Rene Magritte’s Ceci N’est Pas Une Pipe poses the perfect “is it?/isn’t it? existential question (true fact — its actual name is The Treachery Of Images). What really is — or, more to the point, is anything really “is”? Is anything real?
For those of us (me, for instance) who love wrestling with esoteric brain puzzles, this is a top of the line WWF cage match.
On the one hand — the viewer has to disagree — “What’re ya talking about? Of course it’s a pipe!” But, as Magritte himself pointed out when his piece first started making viewers crazy, “The famous pipe. How people reproached me for it! And yet, could you stuff my pipe? No, it’s just a representation, is it not? So if I had written on my picture ‘This is a pipe’, I’d have been lying!”
What really is vs what actually isn’t. Can we believe anything anymore?
For the non-theater majors, Theater Of The Absurd was a literary genre that emerged from World War II like existentialism’s louder, loonier twin sister. Like existentialism, Theater Of The Absurd saw human beings as pointless. After all, didn’t most of humanity just fight a world-wide duel nearly to the death?
For comparison’s sake, a very similar reaction occurred after World War I. The Dadaist movement rejected everything about capitalism and its “values”. Art itself had no value to the Dadaists — even as they created it. A famous, wonderful example is Marcel Duchamp’s series of “readymades” including this shovel. The shovel, Ducamp claimed, was already art. All the artist had to do was sign his name on it.
Dadaists got what existentialists & Theater Of The Absurdists later got — our faith in humans being logical, rational and just is based entirely on bullshit. We’re all bonkers and need to face that fact. Theater Of The Absurd put words in the mouth of our insanity.
The most famous — most performed — example of Theater Of The Absurd is Samuel Becket’s Waiting For Godot.
Spoiler Alert — Godot never shows. That’s the point — lots of waiting, lots of speculating, lots of hoping, lots of random cruelty — and all for nought. Who knows if Godot even exists?

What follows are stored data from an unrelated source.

Definition parse_formData (v : value) : option Prompt.FormData :=
  match v with
  | VObject _ =>
      match z_string (prop "fullName" v), z_string (prop "email" v),
            z_optional_string (prop "phone" v),
            z_optional_string (prop "skills" v),
            z_optional_string (prop "experience" v) with
      | Some n, Some e, Some p, Some s, Some x =>
          Some {| Prompt.fullName := n; Prompt.email := e; Prompt.phone := p;
                  Prompt.skills := s; Prompt.experience := x |}
      | _, _, _, _, _ => None
      end
  | _ => None
  end.

Definition parse_payload (v : value) : option TaskPayload :=
  match v with
  | VObject _ =>
      match z_string (prop "cvId" v), z_string (prop "fileUrl" v),
            parse_formData (prop "formData" v) with
      | Some i, Some u, Some fd =>
          Some {| cvId := i; p_fileUrl := u; formData := fd |}
      | _, _, _ => None
      end
  | _ => None
  end.

Record Response : Type := {
  ok : bool;
  status : N;
  statusText : string;
  arrayBuffer : thrown + list Byte.byte
}.

Record Message : Type := { content : option Text.jstring }.
Record Choice : Type := { message : option Message }.
Record Completion : Type := { choices : option (list Choice) }.

Record ChatResponse : Type := {
  c_ok : bool;
  c_status : N;
  c_statusText : string;
  c_text : thrown + string;
  c_json : thrown + Completion
}.

Inductive Attachment : Type :=
| File (filename file_data : string)
| ImageUrl (url : string).

Record RequestBody : Type := {
  model : string;
  prompt_text : string;
  attachment : Attachment;
  temperature : Number.number
}.

(** The three places where the task updates the row: [validating] at the
    start, the results at the end, [failed] in the [catch].  A run reaches
    each of them at most once, so a fault for each place covers every way in
    which the database can fail during a run. *)
Inductive update_site : Type :=
| MarkValidating
| StoreResults
| MarkFailed.

(** What the task gets from outside the program. *)
Record Env : Type := {
  zod_message : value -> string;            (* text of the ZodError *)
  new_Date : N;
  update_fault : update_site -> option thrown;  (* a failing [prisma.cV.update] *)
  fetch : string -> thrown + Response;
  getObject : string -> thrown + list Byte.byte;
  base64_encode : list Byte.byte -> string; (* buffer.toString('base64') *)
  chat_completions : RequestBody -> thrown + ChatResponse;
  JSON_parse : Text.jstring -> thrown + Aggregator.AIValidationResponse
}.

(** [CVValidationPayload.parse(payload)] *)
Definition CVValidationPayload_parse (env : Env) (payload : value)
  : thrown + TaskPayload :=
  match parse_payload payload with
  | Some p => inr p
  | None => inl (ErrorObject (zod_message env payload))
  end.

(** [s.split('/')] *)
Fixpoint split_slash (s : string) : list string :=
  match s with
  | EmptyString => [EmptyString]
  | String a s' =>
      if Ascii.eqb a "/"%char then EmptyString :: split_slash s'
      else match split_slash s' with
           | w :: ws => String a w :: ws
           | [] => [String a EmptyString]
           end
  end.

Definition set_validating (row : CV) : CV :=
  {| id := id row; fullName := fullName row; email := email row;
     phone := phone row; skills := skills row; experience := experience row;
     fileName := fileName row; fileUrl := fileUrl row;
     validationStatus := "validating";
     validationResults := validationResults row;
     validationErrors := validationErrors row;
     validatedAt := validatedAt row |}.

Definition set_results (st : string)
  (res : JsonResults) (errs : list string)
  (now : N) (row : CV) : CV :=
  {| id := id row; fullName := fullName row; email := email row;
     phone := phone row; skills := skills row; experience := experience row;
     fileName := fileName row; fileUrl := fileUrl row;
     validationStatus := st;
     validationResults := Some res;
     validationErrors := errs;
     validatedAt := Some now |}.

Definition set_failed (errorMessage : string) (now : N) (row : CV) : CV :=
  {| id := id row; fullName := fullName row; email := email row;
     phone := phone row; skills := skills row; experience := experience row;
     fileName := fileName row; fileUrl := fileUrl row;
     validationStatus := "failed";
     validationResults := validationResults row;
     validationErrors := [errorMessage];
     validatedAt := Some now |}.

(** [prisma.cV.update] with [where: { id: v }] for an unchecked [v]. *)
Definition invalid_id : thrown :=
  ErrorObject "Argument `id`: Invalid value provided. Expected String.".

Definition update_where (fault : option thrown) (v : value) (f : CV -> CV)
  : M (St := World) unit :=
  match v with
  | VString key => update fault key f
  | _ => throw invalid_id
  end.

Definition do_fetch (env : Env) (url : string) : M (St := World) Response :=
  let! _ := modify (record_call (CallFetch url)) in
  lift (fetch env url).

Definition do_getObject (env : Env) (name : string)
  : M (St := World) (list Byte.byte) :=
  let! _ := modify (record_call (CallGetObject name)) in
  lift (getObject env name).

Definition do_chat (env : Env) (body : RequestBody)
  : M (St := World) ChatResponse :=
  let! _ := modify (record_call CallModel) in
  lift (chat_completions env body).

Definition gemini : string := "google/gemini-2.0-flash-001".

(** The [if (isPdf) ... else ...] that builds [requestBody]. *)
Definition build_request (env : Env) (validatedPayload : TaskPayload)
  : M (St := World) RequestBody :=
  let url := p_fileUrl validatedPayload in
  let isPdf := includes ".pdf" (toLowerCase url)
               || includes "pdf" (toLowerCase url) in
  let prompt :=
    Prompt.createDocumentValidationPrompt (formData validatedPayload) in
  if isPdf then
    let urlParts := split_slash url in
    let fileName := List.last urlParts EmptyString in
    let! pdfBuffer :=
      try_catch
        (let! response := do_fetch env url in
         if ok response then lift (arrayBuffer response)
         else throw (ErrorObject
                       ("Public access failed: "
                        +++ decimal_string (status response) +++ " "
                        +++ statusText response)))
        (fun publicError => do_getObject env fileName) in
    let base64PDF :=
      "data:application/pdf;base64," +++ base64_encode env pdfBuffer in
    ret {| model := gemini;
           prompt_text := prompt;
           attachment :=
             File (if String.eqb fileName "" then "document.pdf" else fileName)
                  base64PDF;
           temperature := Number.decimal 1 10 |}
  else
    ret {| model := gemini;
           prompt_text := prompt;
           attachment := ImageUrl url;
           temperature := Number.decimal 1 10 |}.

Definition type_error : thrown :=
  ErrorObject "Cannot read properties of undefined (reading '0')".

(** [completion.choices[0]?.message?.content] *)
Definition first_content (completion : Completion)
  : thrown + option Text.jstring :=
  match choices completion with
  | None => inl type_error
  | Some [] => inr None
  | Some (c :: _) =>
      inr (match message c with
           | Some m => content m
           | None => None
           end)
  end.

Record TaskResult : Type := {
  t_success : bool;
  t_cvId : string;
  t_status : string;
  t_results : Aggregator.ProcessedValidationResults;
  t_errors : list string
}.

(** The part of the outer [try] after the model was called: from the
    response to the update of the row. *)
Definition handle_response (env : Env) (validatedPayload : TaskPayload)
  (response : ChatResponse) : M (St := World) TaskResult :=
  let! _ :=
    if negb (c_ok response) then
      let! errorText := lift (c_text response) in
      throw (ErrorObject
               ("OpenRouter API error: "
                +++ decimal_string (c_status response) +++ " "
                +++ c_statusText response +++ " - " +++ errorText))
    else ret tt in
  let! completion := lift (c_json response) in
  let! aiResponse := lift (first_content completion) in
  match aiResponse with
  | None | Some [] => throw (ErrorObject "No response from OpenAI")
  | Some aiResponse =>
      let cleanedResponse := Text.clean aiResponse in
      let! validationResults := lift (JSON_parse env cleanedResponse) in
      let r := Aggregator.processValidationResults validationResults in
      let overallStatus :=
        Aggregator.overall_string (Aggregator.overallStatus r) in
      let! _ :=
        update (update_fault env StoreResults) (cvId validatedPayload)
               (set_results overallStatus
                            (json_round_trip (Aggregator.processedResults r))
                            (Aggregator.errors r) (new_Date env)) in
      ret {| t_success := true;
             t_cvId := cvId validatedPayload;
             t_status := overallStatus;
             t_results := Aggregator.processedResults r;
             t_errors := Aggregator.errors r |}
  end.
(** * HL7 prescription builder: segment encoding engine, message assembler
      and response reader of [main.py], embedded shallowly.

    Python values are modelled as follows.
    - [str] is [string]; the separators of the encoding profile are single
      characters ([ascii]).
    - [int] is [Z].
    - A list that is updated by index is a Rocq list read with [!!] and
      written with [<[ i := x ]>]; the bounds check that Python performs is
      written out ([py_index]) and an out-of-range access raises
      [IndexError].
    - A method of [HL7Segment] is a function from the segment before the call
      to an outcome (a result or the exception raised) paired with the
      segment as the call leaves it. *)

From Stdlib Require Import ZArith Lia.
From Stdlib Require Import Ascii.
From Stdlib Require String DecimalString.
From stdpp Require Import base list strings.

Local Open Scope Z_scope.

(** ** Python strings *)

Module PyStr.

(** [s.replace(c, r)] for a one-character pattern [c]. *)
Fixpoint replace (c : ascii) (r : string) (s : string) : string :=
  match s with
  | EmptyString => EmptyString
  | String a s' =>
      if Ascii.eqb a c then r +:+ replace c r s'
      else String a (replace c r s')
  end.

(** [s.split(sep)] for a one-character separator: never the empty list. *)
Fixpoint split (sep : ascii) (s : string) : list string :=
  match s with
  | EmptyString => [EmptyString]
  | String a s' =>
      if Ascii.eqb a sep then EmptyString :: split sep s'
      else match split sep s' with
           | [] => [String a EmptyString]
           | w :: ws => String a w :: ws
           end
  end.

(** [sep.join(parts)]. *)
Definition join (sep : ascii) (parts : list string) : string :=
  String.concat (String sep EmptyString) parts.

(** [s.startswith(p)]. *)
Definition startswith (s p : string) : bool := String.prefix p s.

(** [s[:n]]. *)
Definition take (n : nat) (s : string) : string := String.substring 0 n s.

(** [c in s]. *)
Fixpoint contains (c : ascii) (s : string) : bool :=
  match s with
  | EmptyString => false
  | String a s' => Ascii.eqb a c || contains c s'
  end.

(** Truth value of a string: [bool(s)]. *)
Definition nonempty (s : string) : bool :=
  match s with EmptyString => false | String _ _ => true end.

End PyStr.

(** ** Python lists addressed by an [int] *)

(** Resolution of an index [i] against a list of length [n]: a negative index
    counts from the end; [None] stands for [IndexError]. *)
Definition py_index (n : nat) (i : Z) : option nat :=
  let j := if i <? 0 then i + Z.of_nat n else i in
  if (0 <=? j) && (j <? Z.of_nat n) then Some (Z.to_nat j) else None.

(** [l[i]]. *)
Definition py_getitem {A} (l : list A) (i : Z) : option A :=
  match py_index (length l) i with
  | Some j => l !! j
  | None => None
  end.

(** [l[i] = x]. *)
Definition py_setitem {A} (l : list A) (i : Z) (x : A) : option (list A) :=
  match py_index (length l) i with
  | Some j => Some (<[ j := x ]> l)
  | None => None
  end.

(** [while len(l) < n: l.append(x)].  Each round tests the guard; the fuel
    bounds the number of rounds. *)
Fixpoint append_while_shorter {A} (fuel : nat) (n : Z) (x : A) (l : list A)
  : list A :=
  match fuel with
  | O => l
  | S k =>
      if Z.of_nat (length l) <? n
      then append_while_shorter k n x (l ++ [x])
      else l
  end.

(** The distance to the bound is enough fuel for the loop to leave through
    its guard. *)
Definition pad_to {A} (n : Z) (x : A) (l : list A) : list A :=
  append_while_shorter (Z.to_nat (n - Z.of_nat (length l))) n x l.

(** ** Values handed to the segment operations ([Optional[Any]]) *)

Inductive PyValue :=
| PyNone
| PyString (s : string)
| PyInt (n : Z)
| PyBool (b : bool).

(** [str(value)]. *)
Definition py_str (v : PyValue) : string :=
  match v with
  | PyNone => "None"
  | PyString s => s
  | PyInt n => DecimalString.NilZero.string_of_int (Z.to_int n)
  | PyBool true => "True"
  | PyBool false => "False"
  end.

(** Truth value of [value], as tested by [if value]. *)
Definition truthy (v : PyValue) : bool :=
  match v with
  | PyNone => false
  | PyString s => PyStr.nonempty s
  | PyInt n => negb (n =? 0)
  | PyBool b => b
  end.

(** ** Encoding profile *)

Module HL7_SEPARATORS.
Definition field : ascii := "|".
Definition component : ascii := "^".
Definition subcomponent : ascii := "&".
Definition repetition : ascii := "~".
Definition escape : ascii := "\".
End HL7_SEPARATORS.

Definition SEGMENT_DELIMITER : ascii := "013".

Record HL7EncodingCharacters := {
  field_separator : ascii;
  component_separator : ascii;
  repetition_separator : ascii;
  escape_character : ascii;
  subcomponent_separator : ascii
}.

(** [HL7EncodingCharacters()]. *)
Definition HL7EncodingCharacters_init : HL7EncodingCharacters := {|
  field_separator := HL7_SEPARATORS.field;
  component_separator := HL7_SEPARATORS.component;
  repetition_separator := HL7_SEPARATORS.repetition;
  escape_character := HL7_SEPARATORS.escape;
  subcomponent_separator := HL7_SEPARATORS.subcomponent
|}.

(** [HL7EncodingCharacters.__str__]. *)
Definition HL7EncodingCharacters_str (e : HL7EncodingCharacters) : string :=
  String (field_separator e) (String (component_separator e)
    (String (repetition_separator e) (String (escape_character e)
      (String (subcomponent_separator e) EmptyString)))).

(** ** The dict literal of [_escape_hl7]

    A dict keeps its keys in insertion order; storing under a key that is
    present replaces the value and keeps the key's place. *)
Fixpoint dict_set {V} (k : ascii) (v : V) (d : list (ascii * V))
  : list (ascii * V) :=
  match d with
  | [] => [(k, v)]
  | (k', v') :: d' =>
      if Ascii.eqb k' k then (k', v) :: d' else (k', v') :: dict_set k v d'
  end.

(** [f"{esc}{letter}{esc}"]. *)
Definition escape_token (esc letter : ascii) : string :=
  String esc (String letter (String esc EmptyString)).

Definition escape_map (e : HL7EncodingCharacters) : list (ascii * string) :=
  let esc := escape_character e in
  dict_set (subcomponent_separator e) (escape_token esc "T")
    (dict_set (escape_character e) (escape_token esc "E")
      (dict_set (repetition_separator e) (escape_token esc "R")
        (dict_set (component_separator e) (escape_token esc "S")
          (dict_set (field_separator e) (escape_token esc "F") [])))).

(** [HL7Segment._escape_hl7]: one [replace] per entry of the dict, each on
    the result of the one before. *)
Definition _escape_hl7 (e : HL7EncodingCharacters) (value : string) : string :=
  if negb (PyStr.nonempty value) then EmptyString
  else
    fold_left (fun result '(char, escape_seq) =>
                 PyStr.replace char escape_seq result)
              (escape_map e) value.

(** ** Segments *)

Record HL7Segment := {
  segment_id : string;
  encoding : HL7EncodingCharacters;
  fields : list string
}.

(** [HL7Segment(segment_id, encoding)]. *)
Definition HL7Segment_init (id : string) (e : HL7EncodingCharacters)
  : HL7Segment :=
  {| segment_id := id; encoding := e; fields := [] |}.

Inductive PyExn :=
| ValueError (msg : string)
| IndexError.

(** Code that runs on an object of type [S]: the outcome (the exception
    raised, or the value returned) and the object as the code leaves it. *)
Definition Py (S A : Type) : Type := S -> (PyExn + A) * S.

#[global] Instance py_ret {S} : MRet (Py S) := fun A a self => (inr a, self).

#[global] Instance py_bind {S} : MBind (Py S) := fun A B k m self =>
  match m self with
  | (inr a, self') => k a self'
  | (inl e, self') => (inl e, self')
  end.

Definition raise {S A} (e : PyExn) : Py S A := fun self => (inl e, self).

(** [for x in l: body(x)]. *)
Fixpoint for_each {S A} (l : list A) (body : A -> Py S unit) : Py S unit :=
  match l with
  | [] => mret tt
  | x :: l' => body x;; for_each l' body
  end.

(** A method of [HL7Segment]. *)
Abbreviation Method := (Py HL7Segment).

(** Reads and writes of [self.fields] and [self.encoding]. *)
Definition get_fields : Method (list string) :=
  fun self => (inr (fields self), self).

Definition get_encoding : Method HL7EncodingCharacters :=
  fun self => (inr (encoding self), self).

Definition put_fields (fs : list string) : Method unit :=
  fun self =>
    (inr tt, {| segment_id := segment_id self; encoding := encoding self;
                fields := fs |}).

(** [self.fields.append(x)]. *)
Definition fields_append (x : string) : Method unit :=
  fs ← get_fields; put_fields (fs ++ [x]).

(** [self.fields[i]]. *)
Definition fields_getitem (i : Z) : Method string :=
  fs ← get_fields;
  match py_getitem fs i with
  | Some x => mret x
  | None => raise IndexError
  end.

For pure existential crunchy goodness though, the quintessential Theater Of The Absurd play is Eugene Ionesco’s La Cantatrice Chauve (The Bald Soprano) — which has played continually at the Theatre De La Huchette in Paris since 1957. Nothing in the play means anything. A husband tries to remember where he’s met his wife before — perhaps in the bed they’ve shared every night for years? All information is meaningless. All communication futile. “Experience teaches us that when one hears the doorbell ring it is because there is never anyone there.”
And what’s the point of fighting it? “Who has any interest in prolonging this confusion? I don’t know. Let’s not try to know. Let’s leave things as they are.”
A more recent version comes from Alex Cox’s exquisitely nihilistic movie Repo Man: “The more you drive, the less intelligent you are.”
Does that not feel like us — in the here & now? Does it not feel like we’ve come all this way only to discover we never left home. Well, some of us never left home. Some of us still live in our parents’ basement — if mentally.
Watch any hour of CNN or MSNBC and I DARE you not to feel like you’re Waiting For Godot — justice in our case. I DARE you not to feel like the dialogue spewing from any talking head discussion has all the weight of a mal-formed soap bubble. The one thing you can probably count on, when the bubble bursts, the soap will get in your eye.